[[ EXERCISE DATA open ]]
Lemma retried_often n i :
  ∃ ls, sim_execution (sim_conc (in_turns n) 0 Calling i) ls (sim_conc [] 0 Calling i) ∧
    counted (Begin Informed) ls = 0 ∧ counted (Retry Informed) ls = Z.of_nat n.
Proof.
  induction n as [|n (ls & Hls & Hb & Hr)]; [exists []; split; [apply exec_refl|done]|].
  pose proof (retried_once (in_turns n) i) as Hone.
  exists (retry_and_tick ++ ls). split; [by eapply exec_trans|].
  unfold retry_and_tick. cbn [app]. rewrite !counted_cons. repeat case_decide; done || lia.
Qed.

(** ** Properties *)

(** The runner of Runner.v, where a run of the provider with all its
    retries is one step, refines the interleaving of the goroutines: whatever
    state it reaches from a start is reached here, by an execution in which
    the runs follow one another and a run is a finite number of calls, and
    that needs nothing to happen outside of the program. *)
Theorem runs_are_interleavings {W} RetryNotify `{!RetryLaws RetryNotify} (raw : ProviderFunc W) cleanup
    L C status cfg env st x :
  reachable RetryNotify raw cleanup L C status cfg st x →
  ∃ time ph st', start RetryNotify raw status cfg st ph st' ∧
    ∃ ls, execution raw cleanup L C status cfg env
      (mkConc time ph st' Selecting Selecting idle) ls (embed x).
Proof.
  induction 1 as [time ph st' Hst|x y _ (time & ph & st' & Hst & ls & Hls) Hstep].
  - exists time, ph, st'. split; [done|]. exists []. apply exec_refl.
  - exists time, ph, st'. split; [done|].
    destruct (step_executes RetryNotify raw cleanup L C status cfg env x y Hstep) as [ls' Hls'].
    exists (ls ++ ls'). by eapply exec_trans.
Qed.

Lemma runs_are_interleavings_witness :
  let st := mkRunner [None; Some "timeout"; None] (Some false) (mkBackOff 1 1 0) in
  ∃ time ph st', start sim_retry sim_provider sim_status sim_conf st ph st' ∧
    ∃ ls, execution sim_provider (λ _, sim_provider) sim_libraries sim_config_required sim_status
      sim_conf (λ _ _, False) (mkConc time ph st' Selecting Selecting idle) ls
      (embed (mkRunning 5 Serving (mkRunner [] (Some true) (mkBackOff 1 1 1)) idle)).
Proof.
  intros st. apply (runs_are_interleavings sim_retry sim_provider (λ _, sim_provider) sim_libraries
    sim_config_required sim_status sim_conf (λ _ _, False) st).
  set (x := mkRunning 5 Serving (mkRunner [Some "timeout"; None] (Some true) (mkBackOff 1 1 0)) idle).
  apply (reach_step _ _ _ _ _ _ _ _ x).
  - apply reach_start. eexists (Ret true), (mkRunner [Some "timeout"; None] (Some false) (mkBackOff 1 1 0)).
    split; [|reflexivity]. eexists (Ret tt), true. split; [|reflexivity].
    eapply sim_done. reflexivity.
  - refine (step_tick sim_retry sim_provider (λ _, sim_provider) sim_libraries sim_config_required
      sim_status sim_conf x (Ret true) (mkRunner [] (Some false) (mkBackOff 1 1 1)) eq_refl eq_refl _).
    eexists (Ret tt), true. split; [|reflexivity].
    eapply sim_again; [reflexivity|reflexivity|]. eapply sim_done. reflexivity.
Defined.

(** C16: with a retry limit, the retries of both goroutines together, in
    any interleaving, are at most the limit for every call that has begun, and
    what was left of the budget at the start: the provider is never called in
    a loop without end by the wrapper alone. *)
Theorem retries_within_budget {W} (raw : ProviderFunc W) cleanup L C status cfg env x ls y :
  execution raw cleanup L C status cfg env x ls y → 0 ≤ RetryLimit (policy (shared x)) →
  retries ls ≤ left_over (policy (shared x)) + RetryLimit (policy (shared x)) * begins ls ∧
  RetryLimit (policy (shared y)) = RetryLimit (policy (shared x)).
Proof.
  intros Hx H0. destruct (execution_spends raw cleanup L C status cfg env x ls y Hx H0) as [Hl Hr].
  split; [|done]. unfold left_over in *. lia.
Qed.

Lemma retries_within_budget_witness :
  ∃ ls, sim_execution (sim_conc (in_turns 3) 0 Calling idle) ls (sim_conc [] 0 Calling idle) ∧
    counted (Retry Informed) ls = 3 ∧ retries ls ≤ 1 + 1 * begins ls.
Proof.
  destruct (retried_often 3 idle) as (ls & Hls & _ & Hr). exists ls. split; [exact Hls|].
  split; [exact Hr|].
  apply (retries_within_budget _ _ _ _ _ _ _ _ _ _ Hls). discriminate.
Defined.

(** The goroutines share one retry budget, which each call resets.
    With a limit of one retry, one call of the informer's goroutine can be
    retried any number of times, because the periodic calls that begin
    meanwhile give it its budget back; and a call can fail without a retry,
    because the other goroutine has used up the budget. *)
Theorem retry_budget_shared :
  (∀ n, ∃ ls y, sim_execution (sim_conc (in_turns n) 0 Selecting due) (Begin Informed :: ls) y ∧
     counted (Begin Informed) ls = 0 ∧ counted (Retry Informed) ls = Z.of_nat n ∧
     main y = Serving ∧ informed y = Calling) ∧
  ∃ ls y, sim_execution (sim_conc [Some "e1"; Some "e2"] 0 Selecting due) (Begin Informed :: ls) y ∧
    counted (Retry Informed) ls = 0 ∧ informed y = Reporting (Fail (false, "e2")).
Proof.
  split.
  - intros n. destruct (retried_often n due) as (ls & Hls & Hb & Hr). exists ls. eexists.
    split_and!; [|done|done| |].
    + eapply exec_step; [by eapply (c_timer _ _ _ _ _ _ _ _ 0)|exact Hls].
    + done.
    + done.
  - exists [Begin Periodic; Tau; Retry Periodic; Tau; Tau]. eexists. split_and!.
    + eapply exec_step; [by eapply (c_timer _ _ _ _ _ _ _ _ 0)|].
      eapply exec_step; [by eapply c_tick|].
      eapply exec_step; [by eapply (c_advance _ _ _ _ _ _ _ Periodic)|].
      eapply exec_step; [by eapply (c_advance _ _ _ _ _ _ _ Periodic)|].
      eapply exec_step; [by eapply (c_advance _ _ _ _ _ _ _ Informed)|].
      eapply exec_step; [by eapply (c_advance _ _ _ _ _ _ _ Informed)|]. apply exec_refl.
    + reflexivity.
    + reflexivity.
Qed.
[[ EXERCISE DATA closed ]]
» **ASSIGNED TASK**: Word for word, reproduce every record shown above.

» **RESPONSE AREA**:
Lemma retried_often n i :
  ∃ ls, sim_execution (sim_conc (in_turns n) 0 Calling i) ls (sim_conc [] 0 Calling i) ∧
    counted (Begin Informed) ls = 0 ∧ counted (Retry Informed) ls = Z.of_nat n.
Proof.
  induction n as [|n (ls & Hls & Hb & Hr)]; [exists []; split; [apply exec_refl|done]|].
  pose proof (retried_once (in_turns n) i) as Hone.
  exists (retry_and_tick ++ ls). split; [by eapply exec_trans|].
  unfold retry_and_tick. cbn [app]. rewrite !counted_cons. repeat case_decide; done || lia.
Qed.

(** ** Properties *)

(** The runner of Runner.v, where a run of the provider with all its
    retries is one step, refines the interleaving of the goroutines: whatever
    state it reaches from a start is reached here, by an execution in which
    the runs follow one another and a run is a finite number of calls, and
    that needs nothing to happen outside of the program. *)
Theorem runs_are_interleavings {W} RetryNotify `{!RetryLaws RetryNotify} (raw : ProviderFunc W) cleanup
    L C status cfg env st x :
  reachable RetryNotify raw cleanup L C status cfg st x →
  ∃ time ph st', start RetryNotify raw status cfg st ph st' ∧
    ∃ ls, execution raw cleanup L C status cfg env
      (mkConc time ph st' Selecting Selecting idle) ls (embed x).
Proof.
  induction 1 as [time ph st' Hst|x y _ (time & ph & st' & Hst & ls & Hls) Hstep].
  - exists time, ph, st'. split; [done|]. exists []. apply exec_refl.
  - exists time, ph, st'. split; [done|].
    destruct (step_executes RetryNotify raw cleanup L C status cfg env x y Hstep) as [ls' Hls'].
    exists (ls ++ ls'). by eapply exec_trans.
Qed.

Lemma runs_are_interleavings_witness :
  let st := mkRunner [None; Some "timeout"; None] (Some false) (mkBackOff 1 1 0) in
  ∃ time ph st', start sim_retry sim_provider sim_status sim_conf st ph st' ∧
    ∃ ls, execution sim_provider (λ _, sim_provider) sim_libraries sim_config_required sim_status
      sim_conf (λ _ _, False) (mkConc time ph st' Selecting Selecting idle) ls
      (embed (mkRunning 5 Serving (mkRunner [] (Some true) (mkBackOff 1 1 1)) idle)).
Proof.
  intros st. apply (runs_are_interleavings sim_retry sim_provider (λ _, sim_provider) sim_libraries
    sim_config_required sim_status sim_conf (λ _ _, False) st).
  set (x := mkRunning 5 Serving (mkRunner [Some "timeout"; None] (Some true) (mkBackOff 1 1 0)) idle).
  apply (reach_step _ _ _ _ _ _ _ _ x).
  - apply reach_start. eexists (Ret true), (mkRunner [Some "timeout"; None] (Some false) (mkBackOff 1 1 0)).
    split; [|reflexivity]. eexists (Ret tt), true. split; [|reflexivity].
    eapply sim_done. reflexivity.
  - refine (step_tick sim_retry sim_provider (λ _, sim_provider) sim_libraries sim_config_required
      sim_status sim_conf x (Ret true) (mkRunner [] (Some false) (mkBackOff 1 1 1)) eq_refl eq_refl _).
    eexists (Ret tt), true. split; [|reflexivity].
    eapply sim_again; [reflexivity|reflexivity|]. eapply sim_done. reflexivity.
Defined.

(** C16: with a retry limit, the retries of both goroutines together, in
    any interleaving, are at most the limit for every call that has begun, and
    what was left of the budget at the start: the provider is never called in
    a loop without end by the wrapper alone. *)
Theorem retries_within_budget {W} (raw : ProviderFunc W) cleanup L C status cfg env x ls y :
  execution raw cleanup L C status cfg env x ls y → 0 ≤ RetryLimit (policy (shared x)) →
  retries ls ≤ left_over (policy (shared x)) + RetryLimit (policy (shared x)) * begins ls ∧
  RetryLimit (policy (shared y)) = RetryLimit (policy (shared x)).
Proof.
  intros Hx H0. destruct (execution_spends raw cleanup L C status cfg env x ls y Hx H0) as [Hl Hr].
  split; [|done]. unfold left_over in *. lia.
Qed.

Lemma retries_within_budget_witness :
  ∃ ls, sim_execution (sim_conc (in_turns 3) 0 Calling idle) ls (sim_conc [] 0 Calling idle) ∧
    counted (Retry Informed) ls = 3 ∧ retries ls ≤ 1 + 1 * begins ls.
Proof.
  destruct (retried_often 3 idle) as (ls & Hls & _ & Hr). exists ls. split; [exact Hls|].
  split; [exact Hr|].
  apply (retries_within_budget _ _ _ _ _ _ _ _ _ _ Hls). discriminate.
Defined.

(** The goroutines share one retry budget, which each call resets.
    With a limit of one retry, one call of the informer's goroutine can be
    retried any number of times, because the periodic calls that begin
    meanwhile give it its budget back; and a call can fail without a retry,
    because the other goroutine has used up the budget. *)
Theorem retry_budget_shared :
  (∀ n, ∃ ls y, sim_execution (sim_conc (in_turns n) 0 Selecting due) (Begin Informed :: ls) y ∧
     counted (Begin Informed) ls = 0 ∧ counted (Retry Informed) ls = Z.of_nat n ∧
     main y = Serving ∧ informed y = Calling) ∧
  ∃ ls y, sim_execution (sim_conc [Some "e1"; Some "e2"] 0 Selecting due) (Begin Informed :: ls) y ∧
    counted (Retry Informed) ls = 0 ∧ informed y = Reporting (Fail (false, "e2")).
Proof.
  split.
  - intros n. destruct (retried_often n due) as (ls & Hls & Hb & Hr). exists ls. eexists.
    split_and!; [|done|done| |].
    + eapply exec_step; [by eapply (c_timer _ _ _ _ _ _ _ _ 0)|exact Hls].
    + done.
    + done.
  - exists [Begin Periodic; Tau; Retry Periodic; Tau; Tau]. eexists. split_and!.
    + eapply exec_step; [by eapply (c_timer _ _ _ _ _ _ _ _ 0)|].
      eapply exec_step; [by eapply c_tick|].
      eapply exec_step; [by eapply (c_advance _ _ _ _ _ _ _ Periodic)|].
      eapply exec_step; [by eapply (c_advance _ _ _ _ _ _ _ Periodic)|].
      eapply exec_step; [by eapply (c_advance _ _ _ _ _ _ _ Informed)|].
      eapply exec_step; [by eapply (c_advance _ _ _ _ _ _ _ Informed)|]. apply exec_refl.
    + reflexivity.
    + reflexivity.
Qed.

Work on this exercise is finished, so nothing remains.